Moving Through Uncomfortable Feelings
By Marissa Ingrasci
I was scrolling through Facebook the other day when I saw that my best friend from college had had a baby. I “liked” the photo and congratulated her, but I was also struck with sadness. It was a reminder that we are no longer friends.
The end of our friendship wasn’t something I wanted and it came without explanation. It is a reminder that life is filled with things that we don’t like, that don’t seem fair, and that we don’t have control over. Losing a job, ending a marriage or relationship, learning someone we love is ill or hurt are not things we ask for, but they are what is. Most of the time, try as we might, we can’t change what is.

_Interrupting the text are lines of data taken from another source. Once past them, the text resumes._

(* ===== verification/Libraries.v ===== *)
(** * Interfaces of the libraries the code calls

    What the sources rely on of uthash and Judy, as type classes: the components
    are verified against the documented behaviour, and one instance of each class
    shows that it can be implemented and lets examples run.  uthash tables are
    otherwise lists of their elements in insertion order, and Judy1 arrays sets of
    numbers. *)

From stdpp Require Import gmap fin_sets.
From S2P Require Import Prelude.

(** [HASH_SORT(head, cmp)] of uthash, where [R a b] is [cmp(a, b) <= 0]: a
    stable merge sort of the elements in insertion order. *)
Class HashSort : Type := {
  hash_sort : ∀ {A} (R : relation A) `{!∀ x y, Decision (R x y)}, list A → list A;
  hash_sort_perm : ∀ {A} (R : relation A) `{!∀ x y, Decision (R x y)} (l : list A),
    hash_sort R l ≡ₚ l;
  hash_sort_sorted : ∀ {A} (R : relation A) `{!∀ x y, Decision (R x y)} (l : list A),
    Transitive R → Total R → StronglySorted R (hash_sort R l);
  hash_sort_stable : ∀ {A} (R : relation A) `{!∀ x y, Decision (R x y)} (l : list A),
    StronglySorted R l → hash_sort R l = l;
}.

(** [J1P(rc, array, index)] of Judy1: the greatest member below [index]. *)
Class Judy1 : Type := {
  J1P : gset Z → Z → option Z;
  J1P_spec : ∀ s index,
    match J1P s index with
    | Some o => o ∈ s ∧ o < index ∧ ∀ x, x ∈ s → x < index → x ≤ o
    | None => ∀ x, x ∈ s → index ≤ x
    end;
}.

(** ** An instance of [HashSort]: insertion sort *)

Section insertion.
Context {A : Type} (R : relation A) `{!∀ x y, Decision (R x y)}.

Fixpoint insert_sorted (x : A) (l : list A) : list A :=
  match l with
  | [] => [x]
  | y :: l => if decide (R x y) then x :: y :: l else y :: insert_sorted x l
  end.

Definition insertion_sort (l : list A) : list A := foldr insert_sorted [] l.

Lemma insert_sorted_perm x l : insert_sorted x l ≡ₚ x :: l.
Proof.
  induction l as [|y l IH]; simpl; [done|]. destruct (decide _); [done|].
  rewrite IH. apply Permutation_swap.
Qed.

Lemma insertion_sort_perm l : insertion_sort l ≡ₚ l.
Proof. induction l as [|x l IH]; simpl; [done|]. by rewrite insert_sorted_perm, IH. Qed.

Lemma insert_sorted_sorted `{!Transitive R, !Total R} x l :
  StronglySorted R l → StronglySorted R (insert_sorted x l).
Proof.
  induction 1 as [|y l Hs IH Hy]; simpl; [by repeat constructor|].
  destruct (decide (R x y)) as [Hxy|Hxy].
  - constructor; [by constructor|]. constructor; [done|].
    eapply Forall_impl; [exact Hy|]. intros z Hyz. by trans y.
  - constructor; [done|]. rewrite insert_sorted_perm. constructor; [|done].
    by destruct (total R x y).
Qed.

Lemma insertion_sort_sorted `{!Transitive R, !Total R} l : StronglySorted R (insertion_sort l).
Proof. induction l; simpl; [constructor|by apply insert_sorted_sorted]. Qed.

Lemma insertion_sort_stable l : StronglySorted R l → insertion_sort l = l.
Proof.
  induction 1 as [|x l Hs IH Hx]; simpl; [done|]. rewrite IH.
  destruct Hx as [|y l Hxy]; simpl; [done|]. by rewrite decide_True.
Qed.
End insertion.

Definition insertion_hash_sort : HashSort := {|
  hash_sort A R H := @insertion_sort A R H;
  hash_sort_perm A R H := @insertion_sort_perm A R H;
  hash_sort_sorted A R H l H1 H2 := @insertion_sort_sorted A R H H1 H2 l;
  hash_sort_stable A R H := @insertion_sort_stable A R H;
|}.

(** ** An instance of [Judy1]: search in a finite set *)

Definition set_prev (s : gset Z) (index : Z) : option Z :=
  foldr (λ x acc, match acc with Some m => Some (Z.max x m) | None => Some x end) None
    (elements (filter (λ x, x < index) s)).

Lemma set_prev_spec s index :
  match set_prev s index with
  | Some o => o ∈ s ∧ o < index ∧ ∀ x, x ∈ s → x < index → x ≤ o
  | None => ∀ x, x ∈ s → index ≤ x
  end.
Proof.
  unfold set_prev. set (l := elements (filter (λ x, x < index) s)).
  assert (∀ x, x ∈ l ↔ x ∈ s ∧ x < index) as Hl
    by (intros x; unfold l; rewrite elem_of_elements, elem_of_filter; tauto).
  clearbody l.
  assert (match foldr (λ x acc, match acc with Some m => Some (Z.max x m) | None => Some x end) None l with
          | Some o => o ∈ l ∧ ∀ x, x ∈ l → x ≤ o
          | None => l = [] end) as H.
  { clear Hl. induction l as [|y l IH]; [done|]. simpl.
    destruct (foldr _ None l) as [m|].
    - destruct IH as [Hm Hmax]. split.
      + destruct (Z.max_spec y m) as [[_ ->]|[_ ->]]; [by right|left].
      + intros x [->|Hx]%elem_of_cons; [lia|]. specialize (Hmax x Hx). lia.
    - subst l. split; [left|]. intros x Hx. apply list_elem_of_singleton in Hx. lia. }
  destruct (foldr _ None l) as [o|].
  - destruct H as [Ho Hmax]. apply Hl in Ho as [? ?]. split_and!; [done..|].
    intros x ? ?. apply Hmax, Hl. done.
  - subst l. intros x Hx. destruct (decide (x < index)); [|lia].
    destruct (not_elem_of_nil x). by apply Hl.
Qed.

Definition set_judy1 : Judy1 := {| J1P := set_prev; J1P_spec := set_prev_spec |}.
(* ===== verification/ByteOrder.v ===== *)
(** * Byte order (src/src/byteswap.c, src/src/byteswap.h)

    The byte-swapping functions and, for the little-endian hosts OpenLI runs
    on, the host/network conversions the protocol code uses.  The theorems
    relate each swap to the bytes the value has in memory: storing a swapped
    value is storing the reversed bytes, and swapping twice is the identity. *)

From S2P Require Import Prelude.

(** [byteswap16] *)
Definition byteswap16 (num : Z) : Z :=
  Z.lor (Z.land (u32 (Z.shiftl num 8)) 0xFF00) (Z.land (Z.shiftr num 8) 0x00FF).

(** [byteswap32] *)
Definition byteswap32 (num : Z) : Z :=
  Z.lor (Z.lor (Z.lor
    (u32 (Z.shiftl (Z.land num 0x000000FF) 24))
    (u32 (Z.shiftl (Z.land num 0x0000FF00) 8)))
    (Z.shiftr (Z.land num 0x00FF0000) 8))
    (Z.shiftr (Z.land num 0xFF000000) 24).

(** [byteswap64] *)
Definition byteswap64 (num : Z) : Z :=
  Z.lor (byteswap32 (u32 (Z.shiftr (Z.land num 0xFFFFFFFF00000000) 32)))
        (u64 (Z.shiftl (byteswap32 (u32 (Z.land num 0x00000000FFFFFFFF))) 32)).

(** [htons], [htonl] and [bswap_host_to_be64] on a little-endian host. *)
Definition htons (num : Z) : Z := byteswap16 num.
Definition ntohs (num : Z) : Z := byteswap16 num.
Definition htonl (num : Z) : Z := byteswap32 num.
Definition ntohl (num : Z) : Z := byteswap32 num.
Definition bswap_host_to_be64 (num : Z) : Z := byteswap64 num.
Definition bswap_be_to_host64 (num : Z) : Z := byteswap64 num.

(** ** The swaps on values given by their bytes *)

Lemma land_byte_shifted v k :
  0 ≤ k → Z.land v (Z.shiftl 255 k) = Z.shiftl (Z.shiftr v k mod 256) k.
Proof.
  intros Hk. change 255 with (Z.ones 8). change 256 with (2 ^ 8).
  rewrite <- Z.land_ones by lia.
  apply Z.bits_inj'. intros i Hi.
  rewrite Z.land_spec, !Z.shiftl_spec by lia.
  destruct (decide (i < k)).
  - rewrite !(Z.testbit_neg_r _ (i - k)) by lia. apply andb_false_r.
  - rewrite Z.land_spec, Z.shiftr_spec by lia. by rewrite Z.sub_add.
Qed.

Lemma testbit_above a k i : 0 ≤ a < 2 ^ k → 0 ≤ k ≤ i → Z.testbit a i = false.
Proof.
  intros Ha Hi. rewrite <- (Z.mod_small a (2 ^ k)) by lia.
  apply Z.mod_pow2_bits_high. lia.
Qed.

Lemma lor_add a b k : 0 ≤ k → 0 ≤ a < 2 ^ k → Z.lor a (b * 2 ^ k) = a + b * 2 ^ k.
Proof.
  intros Hk Ha. rewrite <- Z.shiftl_mul_pow2 by lia.
  assert (Z.land a (Z.shiftl b k) = 0) as Hdisj.
  { apply Z.bits_inj'. intros i Hi. rewrite Z.land_spec, Z.shiftl_spec, Z.bits_0 by lia.
    destruct (decide (i < k)).
    - rewrite (Z.testbit_neg_r _ (i - k)) by lia. apply andb_false_r.
    - by rewrite (testbit_above a k) by lia. }
  rewrite Z.add_nocarry_lxor by done. by rewrite <- (Z.lxor_lor _ _ Hdisj).
Qed.

(** The [k]-th byte of [v], in place. *)
Lemma land_byte v k m :
  0 ≤ k → m = Z.shiftl 255 k → Z.land v m = (v / 2 ^ k) mod 256 * 2 ^ k.
Proof.
  intros Hk ->. rewrite land_byte_shifted, Z.shiftl_mul_pow2, Z.shiftr_div_pow2 by lia. done.
Qed.

Lemma byteswap16_val b0 b1 :
  is_byte b0 → is_byte b1 → byteswap16 (le_val [b0; b1]) = le_val [b1; b0].
Proof.
  unfold is_byte, byteswap16, u32, le_val. intros H0 H1.
  rewrite (land_byte _ 8), (land_byte _ 0) by (done || lia).
  rewrite Z.shiftl_mul_pow2, Z.shiftr_div_pow2 by lia.
  replace ((b0 + 256 * (b1 + 256 * 0)) / 2 ^ 8) with b1 by (Z.to_euclidean_division_equations; lia).
  replace (((b0 + 256 * (b1 + 256 * 0)) * 2 ^ 8) mod 2 ^ 32 / 2 ^ 8 mod 256) with b0
    by (Z.to_euclidean_division_equations; lia).
  replace (b1 / 2 ^ 0 mod 256 * 2 ^ 0) with b1 by (Z.to_euclidean_division_equations; lia).
  rewrite Z.lor_comm, lor_add by lia. lia.
Qed.

Lemma byteswap32_val b0 b1 b2 b3 :
  is_byte b0 → is_byte b1 → is_byte b2 → is_byte b3 →
  byteswap32 (le_val [b0; b1; b2; b3]) = le_val [b3; b2; b1; b0].
Proof.
  unfold is_byte, byteswap32, u32. intros H0 H1 H2 H3.
  set (v := le_val [b0; b1; b2; b3]).
  assert (v = b0 + 2^8 * b1 + 2^16 * b2 + 2^24 * b3) as Hv by (unfold v; simpl; lia).
  rewrite (land_byte v 0), (land_byte v 8), (land_byte v 16), (land_byte v 24) by (done || lia).
  replace (v / 2 ^ 0 mod 256) with b0 by (Z.to_euclidean_division_equations; lia).
  replace (v / 2 ^ 8 mod 256) with b1 by (Z.to_euclidean_division_equations; lia).
  replace (v / 2 ^ 16 mod 256) with b2 by (Z.to_euclidean_division_equations; lia).
  replace (v / 2 ^ 24 mod 256) with b3 by (Z.to_euclidean_division_equations; lia).
  rewrite !Z.shiftl_mul_pow2, !Z.shiftr_div_pow2 by lia.
  replace (b0 * 2 ^ 0 * 2 ^ 24 mod 2 ^ 32) with (b0 * 2 ^ 24) by (rewrite Z.mod_small; lia).
  replace (b1 * 2 ^ 8 * 2 ^ 8 mod 2 ^ 32) with (b1 * 2 ^ 16) by (rewrite Z.mod_small; lia).
  replace (b2 * 2 ^ 16 / 2 ^ 8) with (b2 * 2 ^ 8) by (Z.to_euclidean_division_equations; lia).
  rewrite Z.div_mul by lia.
  rewrite (Z.lor_comm _ b3), (Z.lor_comm _ (b2 * 2 ^ 8)), (Z.lor_comm (b0 * 2 ^ 24)).
  rewrite !Z.lor_assoc, (lor_add b3 b2), (lor_add _ b1), (lor_add _ b0) by lia. simpl. lia.
Qed.

Lemma byteswap64_val b0 b1 b2 b3 b4 b5 b6 b7 :
  all_bytes [b0; b1; b2; b3; b4; b5; b6; b7] →
  byteswap64 (le_val [b0; b1; b2; b3; b4; b5; b6; b7])
  = le_val [b7; b6; b5; b4; b3; b2; b1; b0].
Proof.
  intros Hb. unfold all_bytes in Hb. rewrite ?Forall_cons in Hb. destruct_and!.
  set (lo := le_val [b0; b1; b2; b3]). set (hi := le_val [b4; b5; b6; b7]).
  set (lo' := le_val [b3; b2; b1; b0]). set (hi' := le_val [b7; b6; b5; b4]).
  assert (le_val [b0; b1; b2; b3; b4; b5; b6; b7] = lo + hi * 2 ^ 32) as ->
    by (unfold lo, hi; simpl; lia).
  assert (0 ≤ lo < 2 ^ 32 ∧ 0 ≤ hi < 2 ^ 32 ∧ 0 ≤ lo' < 2 ^ 32 ∧ 0 ≤ hi' < 2 ^ 32)
    as (?&?&?&?) by (unfold lo, hi, lo', hi', is_byte in *; simpl; lia).
  unfold byteswap64.
  replace (Z.land (lo + hi * 2 ^ 32) 0x00000000FFFFFFFF) with lo.
  2: { change 0x00000000FFFFFFFF with (Z.ones 32). rewrite Z.land_ones by lia.
       rewrite Z.mod_add, Z.mod_small; lia. }
  replace (Z.shiftr (Z.land (lo + hi * 2 ^ 32) 0xFFFFFFFF00000000) 32) with hi.
  2: { rewrite Z.shiftr_land. change (Z.shiftr 0xFFFFFFFF00000000 32) with (Z.ones 32).
       rewrite Z.land_ones, Z.shiftr_div_pow2, Z.div_add, Z.div_small by lia.
       rewrite Z.add_0_l, Z.mod_small; lia. }
  rewrite !u32_id by lia. unfold lo, hi. rewrite !byteswap32_val by done. fold lo' hi'.
  rewrite Z.shiftl_mul_pow2, u64_id by lia. rewrite lor_add by lia.
  unfold lo', hi'. simpl. lia.
Qed.

(** ** Swapping and memory *)

(** Take an integer apart into its [n] bytes. *)
Lemma le_decompose n v :
  0 ≤ v < 256 ^ Z.of_nat n →
  ∃ bs, v = le_val bs ∧ all_bytes bs ∧ length bs = n.
Proof.
  intros Hv. exists (le_bytes n v).
  by rewrite le_val_le_bytes, length_le_bytes by done; auto using le_bytes_all.
Qed.

Lemma le_bytes_val n bs : length bs = n → all_bytes bs → le_bytes n (le_val bs) = bs.
Proof. intros <-. apply le_bytes_le_val. Qed.

Lemma byteswap_le_val bs :
  all_bytes bs →
  (length bs = 2%nat → byteswap16 (le_val bs) = le_val (reverse bs)) ∧
  (length bs = 4%nat → byteswap32 (le_val bs) = le_val (reverse bs)) ∧
  (length bs = 8%nat → byteswap64 (le_val bs) = le_val (reverse bs)).
Proof.
  intros Hb; split_and!; intros Hl;
    repeat (destruct bs as [|? bs]; try discriminate Hl).
  - unfold all_bytes in Hb. rewrite ?Forall_cons in Hb. destruct_and!. by apply byteswap16_val.
  - unfold all_bytes in Hb. rewrite ?Forall_cons in Hb. destruct_and!. by apply byteswap32_val.
  - by apply byteswap64_val.
Qed.


Lemma all_bytes_reverse bs : all_bytes bs → all_bytes (reverse bs).
Proof. apply Forall_reverse. Qed.

(** One lemma for all three widths: [swap] reverses the [n] bytes of a value. *)
Definition reverses (n : nat) (swap : Z → Z) : Prop :=
  ∀ v, 0 ≤ v < 256 ^ Z.of_nat n →
    le_bytes n (swap v) = reverse (le_bytes n v) ∧
    swap (swap v) = v ∧ 0 ≤ swap v < 256 ^ Z.of_nat n.

Lemma reverses_intro n swap :
  (∀ bs, all_bytes bs → length bs = n → swap (le_val bs) = le_val (reverse bs)) →
  reverses n swap.
Proof.
  intros Hs v Hv. destruct (le_decompose n v Hv) as (bs & -> & Hb & Hl).
  assert (length (reverse bs) = n) by by rewrite length_reverse.
  rewrite Hs, le_bytes_val, le_bytes_val, Hs, reverse_involutive
    by auto using all_bytes_reverse.
  split_and!; [done|done|apply le_val_range|];
    [by apply all_bytes_reverse|].
  pose proof (le_val_range (reverse bs) (all_bytes_reverse _ Hb)) as [_ Hu].
  unfold zlen in Hu. by rewrite H in Hu.
Qed.

Lemma htons_reverses : reverses 2 htons.
Proof. apply reverses_intro. intros bs Hb. apply (byteswap_le_val bs Hb). Qed.
Lemma htonl_reverses : reverses 4 htonl.
Proof. apply reverses_intro. intros bs Hb. apply (byteswap_le_val bs Hb). Qed.
Lemma bswap64_reverses : reverses 8 bswap_host_to_be64.
Proof. apply reverses_intro. intros bs Hb. apply (byteswap_le_val bs Hb). Qed.

(** Storing a byte-swapped 16, 32 or 64-bit value stores the bytes of the
    value in the opposite order, and swapping twice gives the value back. *)
Theorem byteswap_memory :
  reverses 2 byteswap16 ∧ reverses 4 byteswap32 ∧ reverses 8 byteswap64.
Proof.
  split_and!; [apply htons_reverses|apply htonl_reverses|apply bswap64_reverses].
Qed.

(** The header fields as the wire carries them: most significant byte first. *)
Definition be_bytes (n : nat) (v : Z) : bytes := reverse (le_bytes n v).

Lemma zlen_be_bytes n v : zlen (be_bytes n v) = Z.of_nat n.
Proof. unfold be_bytes, zlen. by rewrite length_reverse, length_le_bytes. Qed.
#[export] Hint Rewrite zlen_be_bytes : zlen.

(** Reading a big-endian field with a little-endian load and swapping it. *)
Lemma read_swapped n swap v mem :
  reverses n swap → 0 ≤ v < 256 ^ Z.of_nat n →
  ∃ w, read_le n (be_bytes n v ++ mem) = Ok w ∧ swap w = v.
Proof.
  intros Hs Hv. destruct (Hs v Hv) as (Hb & Hi & Hr).
  exists (swap v). split; [|done].
  unfold be_bytes. rewrite <- Hb. by apply read_le_bytes.
Qed.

I’ll be the first to tell you that I’m not the biggest fan of feeling sad or angry. There have been countless times in my life where I’ve said to myself, “I don’t want to feel this way.” Or, “There must be something wrong with me that I’m not over this yet.”
These sentiments have yet to help me feel differently or get over something faster – big shocker, I know. In fact, judging how I feel has only ever served to put me at odds with myself, which is a fantastic fast track to shame and self-loathing (vicious cycle, anyone?). So how do we move through life’s disappointments without, as U2 puts it, getting stuck in a moment?
- Acknowledge and name the feeling that’s coming up. If it’s sadness, hurt, resentment, fear, loss, anger – name it. For Hoffman grads, it’s the perfect time to pull out the feelings list from the Process! Naming a feeling is a powerful tool to diffuse the energy around that emotion. It provides space around the feeling and reminds us that emotion is temporary.
- Self-Compassion. Kristen Neff is a leading expert on self-compassion, and her practice is a fantastic one. Putting your hands on your heart, repeat: “This is a moment of suffering. All human beings suffer. May I be kind to myself.” Then check in with your spiritual self and ask: What do I need to hear right now to express kindness to myself? (self-compassion.org)
- Remind yourself that you may not know the bigger picture yet. Depending on your particular situation, questions like, “What else (other than my immediate conclusion) could this mean?” Or, “What space might be opening up as a result of this happening?” And, “What might be going on in his/her life right now?” can allow us to gain insight and perspective, and may even open us up to opportunities we didn’t know were there.
There are many endings and transitions in life, and acknowledging the pain we feel around them is important, not only for our own healing but to lay the groundwork for a new beginning. Sadness and anger might feel uncomfortable, but they can also be liberating.